● YOUR INSTRUCTIONS
Output, word for word, the lines of this listing that fall between the line with "rewrite <- (take_drop p ks) in Hs." and the line with "intros Hs Hin.", counting both of those lines, and no others.

● SOURCE INFORMATION
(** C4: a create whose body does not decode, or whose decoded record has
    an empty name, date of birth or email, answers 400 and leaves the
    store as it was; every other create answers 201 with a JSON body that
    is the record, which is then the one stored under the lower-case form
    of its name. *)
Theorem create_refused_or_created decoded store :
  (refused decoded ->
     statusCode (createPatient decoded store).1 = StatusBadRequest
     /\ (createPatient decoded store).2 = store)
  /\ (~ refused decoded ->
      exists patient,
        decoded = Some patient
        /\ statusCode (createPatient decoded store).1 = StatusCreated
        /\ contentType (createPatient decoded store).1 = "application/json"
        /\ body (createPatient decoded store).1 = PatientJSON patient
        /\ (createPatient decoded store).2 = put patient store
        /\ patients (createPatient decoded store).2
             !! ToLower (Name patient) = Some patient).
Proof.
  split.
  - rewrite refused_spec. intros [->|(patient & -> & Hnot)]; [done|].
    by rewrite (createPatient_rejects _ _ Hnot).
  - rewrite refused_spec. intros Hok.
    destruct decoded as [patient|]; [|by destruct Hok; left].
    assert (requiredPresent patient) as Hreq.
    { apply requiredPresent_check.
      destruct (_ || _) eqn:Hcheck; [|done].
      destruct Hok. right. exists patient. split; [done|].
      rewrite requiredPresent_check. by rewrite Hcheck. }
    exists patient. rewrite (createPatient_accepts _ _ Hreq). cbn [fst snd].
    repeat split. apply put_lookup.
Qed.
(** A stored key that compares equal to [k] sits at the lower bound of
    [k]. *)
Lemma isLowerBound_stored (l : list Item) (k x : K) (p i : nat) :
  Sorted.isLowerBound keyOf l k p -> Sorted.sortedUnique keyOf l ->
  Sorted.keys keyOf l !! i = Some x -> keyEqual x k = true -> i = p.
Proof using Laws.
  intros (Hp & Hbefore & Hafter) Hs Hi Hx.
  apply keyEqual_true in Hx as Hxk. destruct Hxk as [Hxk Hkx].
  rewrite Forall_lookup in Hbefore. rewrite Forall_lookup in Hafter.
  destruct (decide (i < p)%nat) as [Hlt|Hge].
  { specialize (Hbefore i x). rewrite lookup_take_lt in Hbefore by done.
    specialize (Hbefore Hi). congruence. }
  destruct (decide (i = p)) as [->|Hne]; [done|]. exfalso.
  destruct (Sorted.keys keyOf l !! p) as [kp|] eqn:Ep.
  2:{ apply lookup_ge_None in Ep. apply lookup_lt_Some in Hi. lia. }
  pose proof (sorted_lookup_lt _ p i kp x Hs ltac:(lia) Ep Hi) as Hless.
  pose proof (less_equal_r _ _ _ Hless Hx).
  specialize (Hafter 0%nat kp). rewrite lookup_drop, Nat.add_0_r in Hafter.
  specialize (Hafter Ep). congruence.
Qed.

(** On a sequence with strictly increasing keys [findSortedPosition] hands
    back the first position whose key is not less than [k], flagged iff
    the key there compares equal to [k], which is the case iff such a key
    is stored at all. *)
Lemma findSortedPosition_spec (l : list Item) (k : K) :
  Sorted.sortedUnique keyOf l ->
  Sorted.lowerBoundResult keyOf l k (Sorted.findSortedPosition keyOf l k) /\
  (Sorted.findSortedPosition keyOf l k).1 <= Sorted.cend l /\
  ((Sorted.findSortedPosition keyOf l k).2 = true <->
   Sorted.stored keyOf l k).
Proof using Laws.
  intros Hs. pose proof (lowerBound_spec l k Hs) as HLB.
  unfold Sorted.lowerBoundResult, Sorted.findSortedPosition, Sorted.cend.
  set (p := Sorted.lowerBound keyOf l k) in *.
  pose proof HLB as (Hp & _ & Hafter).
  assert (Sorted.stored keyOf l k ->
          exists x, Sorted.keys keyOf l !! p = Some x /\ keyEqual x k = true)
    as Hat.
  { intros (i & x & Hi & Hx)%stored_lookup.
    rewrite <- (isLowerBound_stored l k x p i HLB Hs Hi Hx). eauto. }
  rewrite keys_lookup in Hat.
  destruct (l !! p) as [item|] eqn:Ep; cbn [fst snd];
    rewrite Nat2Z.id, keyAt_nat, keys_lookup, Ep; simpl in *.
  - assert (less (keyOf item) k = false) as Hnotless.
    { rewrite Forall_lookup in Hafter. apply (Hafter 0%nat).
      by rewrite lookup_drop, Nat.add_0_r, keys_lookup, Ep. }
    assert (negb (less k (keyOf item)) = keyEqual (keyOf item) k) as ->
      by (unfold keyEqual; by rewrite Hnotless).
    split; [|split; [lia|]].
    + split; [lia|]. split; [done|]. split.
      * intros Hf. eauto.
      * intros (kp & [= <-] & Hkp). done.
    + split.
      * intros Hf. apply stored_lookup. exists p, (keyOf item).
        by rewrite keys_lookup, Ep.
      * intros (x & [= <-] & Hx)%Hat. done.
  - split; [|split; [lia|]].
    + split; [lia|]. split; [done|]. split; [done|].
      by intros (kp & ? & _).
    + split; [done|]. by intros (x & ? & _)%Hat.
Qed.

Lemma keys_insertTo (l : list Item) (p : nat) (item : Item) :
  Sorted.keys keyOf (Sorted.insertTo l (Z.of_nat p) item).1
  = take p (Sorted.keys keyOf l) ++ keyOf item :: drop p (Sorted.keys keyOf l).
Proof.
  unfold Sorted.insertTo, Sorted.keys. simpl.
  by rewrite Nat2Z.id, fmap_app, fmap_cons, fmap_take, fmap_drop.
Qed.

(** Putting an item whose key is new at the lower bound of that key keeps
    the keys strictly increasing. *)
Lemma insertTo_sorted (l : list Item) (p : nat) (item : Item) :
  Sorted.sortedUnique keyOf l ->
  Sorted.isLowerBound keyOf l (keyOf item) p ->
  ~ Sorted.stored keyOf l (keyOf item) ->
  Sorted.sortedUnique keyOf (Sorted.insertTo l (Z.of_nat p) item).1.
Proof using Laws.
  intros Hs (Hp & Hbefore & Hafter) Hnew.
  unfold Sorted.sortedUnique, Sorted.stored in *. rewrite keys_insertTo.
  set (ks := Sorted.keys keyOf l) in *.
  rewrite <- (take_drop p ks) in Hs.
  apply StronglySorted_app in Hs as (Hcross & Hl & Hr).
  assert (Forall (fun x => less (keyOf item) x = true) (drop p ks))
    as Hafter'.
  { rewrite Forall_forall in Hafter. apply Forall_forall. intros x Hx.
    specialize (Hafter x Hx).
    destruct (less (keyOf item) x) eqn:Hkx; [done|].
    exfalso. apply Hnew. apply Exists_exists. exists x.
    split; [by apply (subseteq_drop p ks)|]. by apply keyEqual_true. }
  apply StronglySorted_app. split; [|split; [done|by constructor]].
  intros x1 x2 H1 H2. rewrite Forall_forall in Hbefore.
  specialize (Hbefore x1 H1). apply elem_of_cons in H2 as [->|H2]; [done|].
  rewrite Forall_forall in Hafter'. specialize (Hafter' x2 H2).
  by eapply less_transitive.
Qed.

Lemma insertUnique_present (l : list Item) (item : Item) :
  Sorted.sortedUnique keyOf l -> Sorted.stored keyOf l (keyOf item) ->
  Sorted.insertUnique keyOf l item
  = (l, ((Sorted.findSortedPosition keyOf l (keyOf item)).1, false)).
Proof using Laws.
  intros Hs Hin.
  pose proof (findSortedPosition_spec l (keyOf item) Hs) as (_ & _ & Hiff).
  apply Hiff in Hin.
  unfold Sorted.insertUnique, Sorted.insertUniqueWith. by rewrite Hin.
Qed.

● REPLY
  rewrite <- (take_drop p ks) in Hs.
  apply StronglySorted_app in Hs as (Hcross & Hl & Hr).
  assert (Forall (fun x => less (keyOf item) x = true) (drop p ks))
    as Hafter'.
  { rewrite Forall_forall in Hafter. apply Forall_forall. intros x Hx.
    specialize (Hafter x Hx).
    destruct (less (keyOf item) x) eqn:Hkx; [done|].
    exfalso. apply Hnew. apply Exists_exists. exists x.
    split; [by apply (subseteq_drop p ks)|]. by apply keyEqual_true. }
  apply StronglySorted_app. split; [|split; [done|by constructor]].
  intros x1 x2 H1 H2. rewrite Forall_forall in Hbefore.
  specialize (Hbefore x1 H1). apply elem_of_cons in H2 as [->|H2]; [done|].
  rewrite Forall_forall in Hafter'. specialize (Hafter' x2 H2).
  by eapply less_transitive.
Qed.

Lemma insertUnique_present (l : list Item) (item : Item) :
  Sorted.sortedUnique keyOf l -> Sorted.stored keyOf l (keyOf item) ->
  Sorted.insertUnique keyOf l item
  = (l, ((Sorted.findSortedPosition keyOf l (keyOf item)).1, false)).
Proof using Laws.
  intros Hs Hin.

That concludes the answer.